La coopération comme moyen pour stimuler des interactions favorables aux apprentissages des élèves

La loi pour l’Ecole de la Confiance vise à « faire réussir tous les élèves et aspire à promouvoir une Ecole plus inclusive » (Blanquer, Loi pour l’Ecole de la Confiance, 26.09.2019). Cette aspiration ministérielle s’inscrit dans l’ambition de « réduire le taux d’abandon scolaire » (Conseil européen du 17.06.2010). Parallèlement, les bulletins officiels de l’école expliquent que les adolescents sont « en pleine évolution physique et psychique, vivant un nouveau rapport à eux-mêmes, en particulier à leurs corps, et de nouvelles relations avec les autres » (BOEN 26.11.2015). Les adolescents qui vivent de tels changements ont grandement besoin de « compétences », « d’autonomie » et « d’affiliation », qui relèvent des théories de l’autodétermination (Deci et Ryan, 1985). L’apprentissage autour de l’activité sociale semble alors indispensable pour former de futurs citoyens éduqués par et avec les autres. Apprendre avec et par les autres nécessite alors de concevoir des dispositifs favorisant les interactions pour permettre à chacun d’apprendre et de s’épanouir socialement.

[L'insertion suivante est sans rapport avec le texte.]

Lemma run_blocks_scheduler_witness :
  let item := {| wi_Scope := scopeForID "zone" ""; wi_Priority := 0; wi_Type := "reconcile" |} in
  is_Some (tick 1 item fresh_machine) /\
  forall ctx now, tick now item (executeRun 1 2 ctx fresh_machine).1 = None.
Proof.
  intros item. split; [by vm_compute; eexists|]. intros ctx now.
  destruct (run_blocks_scheduler 1 2 ctx fresh_machine) as [_ H].
  - apply (bool_decide_unpack _). by vm_compute.
  - done.
  - apply H. apply lookup_empty.
Defined.

End Scheduler.
Lemma pop_not_in p' : p' ∈ take n (items h3) <-> p' ∈ items h /\ p' <> p.
Proof.
  destruct pop_settled as [[[Hnd _] (Hperm & _)] _]. rewrite <- Hperm.
  pose proof pop_items as Heq. set (l := take n (items h3)) in *. rewrite Heq in Hnd |- *.
  apply NoDup_app in Hnd as (_ & Hd & _). rewrite elem_of_app, list_elem_of_singleton. split.
  - intros Hin. split; [auto|]. intros ->. apply (Hd p Hin). by apply list_elem_of_singleton.
  - intros [[Hin| ->] Hne]; done.
Qed.

Lemma pop_linked : linked {| items := take n (items h3); cells := cells h3 |}
                     (delete (we_key (deref h p)) m).
Proof.
  destruct pop_settled as [[_ (_ & He & _)] _]. destruct Hl as [H1 H2].
  assert (Hin : p ∈ items h) by by eapply list_elem_of_lookup_2.
  destruct (H1 p Hin) as [_ Hmp]. split; cbn.
  - intros p' [Hp' Hne]%pop_not_in. change (deref _ p') with (deref h3 p').
    destruct (He p') as [-> ->]. destruct (H1 p' Hp') as [? Hm]. split; [done|].
    rewrite lookup_delete_ne by congruence. done.
  - intros k p' [Hne Hm]%lookup_delete_Some. rewrite pop_not_in.
    change (deref _ p') with (deref h3 p'). destruct (He p') as [-> _].
    destruct (H2 _ _ Hm) as [? <-]. split; [|done]. split; [done|]. by intros ->.
Qed.

Lemma pop_ordered : heap_ordered rank_le (ranks {| items := take n (items h3); cells := cells h3 |}) n.
Proof.
  pose proof (lookup_lt_Some _ _ _ Hp) as Hlen. destruct pop_settled as [[_ (Hperm & _)] _].
  apply Permutation_length in Hperm.
  refine (heap_ordered_mono _ _ _ _ (pop_prefix_ordered h I Hlen Ho)). intros k Hk.
  change (h_view _) with (ranks h3). rewrite !ranks_at by (cbn; rewrite ?length_take; unfold n in *; cbn in Hk; lia).
  unfold at_. cbn. by rewrite lookup_total_take_lt by exact Hk.
Qed.

Lemma pop_first : first_of (table_of h m) (we_key (deref h p)) (we_item (deref h p)).
Proof.
  destruct Hl as [H1 H2]. assert (Hin : p ∈ items h) by by eapply list_elem_of_lookup_2. split.
  - rewrite table_lookup. by destruct (H1 p Hin) as [_ ->].
  - intros k x. rewrite table_lookup. destruct (m !! k) as [p'|] eqn:E; [|done]. intros [= <-].
    destruct (H2 _ _ E) as [[j Hj]%list_elem_of_lookup_1 <-].
    pose proof (lookup_lt_Some _ _ _ Hj) as Hjl. pose proof (lookup_lt_Some _ _ _ Hp) as Hl0.
    pose proof (heap_root rank_le (ranks h) _ j _ Ho Hjl) as Hr. rewrite !ranks_at in Hr by done.
    unfold at_ in Hr. rewrite (list_lookup_total_correct _ _ _ Hj), (list_lookup_total_correct _ _ _ Hp) in Hr.
    exact Hr.
Qed.

Lemma pop_table : table_of {| items := take n (items h3); cells := cells h3 |} (delete (we_key (deref h p)) m)
                  = delete (we_key (deref h p)) (table_of h m).
Proof.
  destruct pop_settled as [[_ Hc] _]. rewrite <- (table_same _ _ _ Hc). unfold table_of at 2.
  by rewrite <- fmap_delete.
Qed.
End pop_entry.

(** ** Refinement *)
Lemma New_wf max : wf (NewWithCapacity max) /\ table (NewWithCapacity max) = ∅.
Proof.
  split; [|done]. split; [|split; [|split; [|split; [|split]]]]; cbn.
  - split; [constructor|done].
  - split; [intros p Hp; by apply not_elem_of_nil in Hp|]. intros k p Hk. by rewrite lookup_empty in Hk.
  - intros c Hc. lia.
  - destruct (Z.leb_spec max 0); unfold defaultMaxItems; lia.
  - destruct (Z.leb_spec max 0); unfold defaultMaxItems; lia.
  - intros p [e He]. by rewrite lookup_empty in He.
Qed.

Lemma wf_size q : wf q -> size (table q) = Len q.
Proof.
  intros ([Hnd _] & Hl & _). unfold table, table_of. rewrite map_size_fmap. by apply linked_size.
Qed.
(* ===== verification/Snapshot.v ===== *)
(** * Snapshots

    [internal/snapshot] (builder and canonical JSON) and
    [internal/snapshot/builder] (assembler): the normalized picture of a
    provider's resources that planning compares with the target.

    A decoded JSON document is a [value]; a [map[string]any] is the list of its
    entries in key order, so that equal maps are equal lists.  Numbers are the
    literals that [json.Decoder.UseNumber] keeps. *)

From S2P Require Import Prelude GoFmt Sha256 Events.

Local Open Scope Z_scope.

(** ** Decoded JSON and its canonical text *)
Module Canonical.
Import Json.

Inductive value :=
| VNull
| VBool (b : bool)
| VNumber (literal : string)
| VString (s : string)
| VArray (l : list value)
| VMap (m : list (string * value)).

(** [writeCanonicalJSON] on decoded documents: [json.Decoder] yields no
    [time.Time], and the structs of the default case have their own texts
    ([object_text], [snapshot_text]).  Decoded strings are valid UTF-8, which
    [json.Marshal] keeps. *)
Fixpoint writeCanonicalJSON (v : value) : string :=
  match v with
  | VNull => "null"
  | VString s => text_string s
  | VBool b => if b then "true" else "false"
  | VNumber lit => lit
  | VMap m =>
      let fields := isort (fun x y => str_lt x.1 y.1)
        ((fix go m := match m with
                      | [] => []
                      | (k, v) :: m' => (k, writeCanonicalJSON v) :: go m'
                      end) m) in
      "{" +:+ str_join "," ((fun kv => text_string kv.1 +:+ ":" +:+ kv.2) <$> fields) +:+ "}"
  | VArray l =>
      "[" +:+ str_join "," ((fix go l := match l with
                                         | [] => []
                                         | v :: l' => writeCanonicalJSON v :: go l'
                                         end) l) +:+ "]"
  end.

Definition CanonicalJSON (v : value) : string := writeCanonicalJSON v.

(** A map: [None] is the nil map, which is written as an empty object. *)
Definition attrs : Type := list (string * value).

Fixpoint lookup_key (k : string) (m : attrs) : option value :=
  match m with
  | [] => None
  | (k', v) :: m' => if bool_decide (k = k') then Some v else lookup_key k m'
  end.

Engager les élèves dans des projets collectifs, au sein desquels les élèves apprennent à débattre, prendre en compte le point de vue de l’autre, dévoluer, respecter une organisation collective, à s’entraider, etc., semble alors essentiel. Mais suffit-il de mettre en groupe les élève pour qu’ils développent des interactions coopératives et co-apprennent ? Alors, des conditions sont nécessaires afin de rendre bénéfique les apprentissages et la coopération devient un enjeu scientifique et professionnel concernant les pratiques éducatives. En ce sens les théories psycho-sociales affirment que personne n’apprend jamais seul, montrant ainsi l’importance des interactions et des relations aux autres. Il s’agit pour l’enseignant de faire en sorte que les élèves développent des interactions et travaillent ensemble dans un même but, qu’ils coopèrent. Par ce moyen, l’enseignant permet à chacun de développer des compétences motrices et décisionnelles (Darnis et Lafont, 2008) afin que chacun réussisse scolairement et socialement. L’enjeu est alors d’explorer et de concevoir les modes de groupement favorisant la coopération (en dyade, petit groupe ou groupe classe) en y reliant des méthodes particulières telles que le tutorat, l’apprentissage coopératif ou la co-évaluation afin d’améliorer les conditions d’apprentissages mais également d’atteindre des compétences citoyennes (Evin, 2013). La coopération peut se définir comme la « façon dont les membres d’un groupe rassemblent leurs forces, savoir-faire, savoir-être pour atteindre leur fin » (Olry-Louis, 2011). Elle désigne alors « l’ensemble des situations où des personnes agissent ensemble pour produire ou apprendre » (Jourdan, Mérad et Philippe, 2020). La coopération s’apparente souvent à la méthode employée par les enseignants pouvant alors être désignée comme une approche coopérative reposant sur l’atteinte d’un but commun entre plusieurs élèves (Slavin, 2010). Cette approche nécessite alors diverses conditions comme l’interdépendance positive, reposant elle-même sur la responsabilisation de chacun des élèves (Johnson et Johnson, 1994).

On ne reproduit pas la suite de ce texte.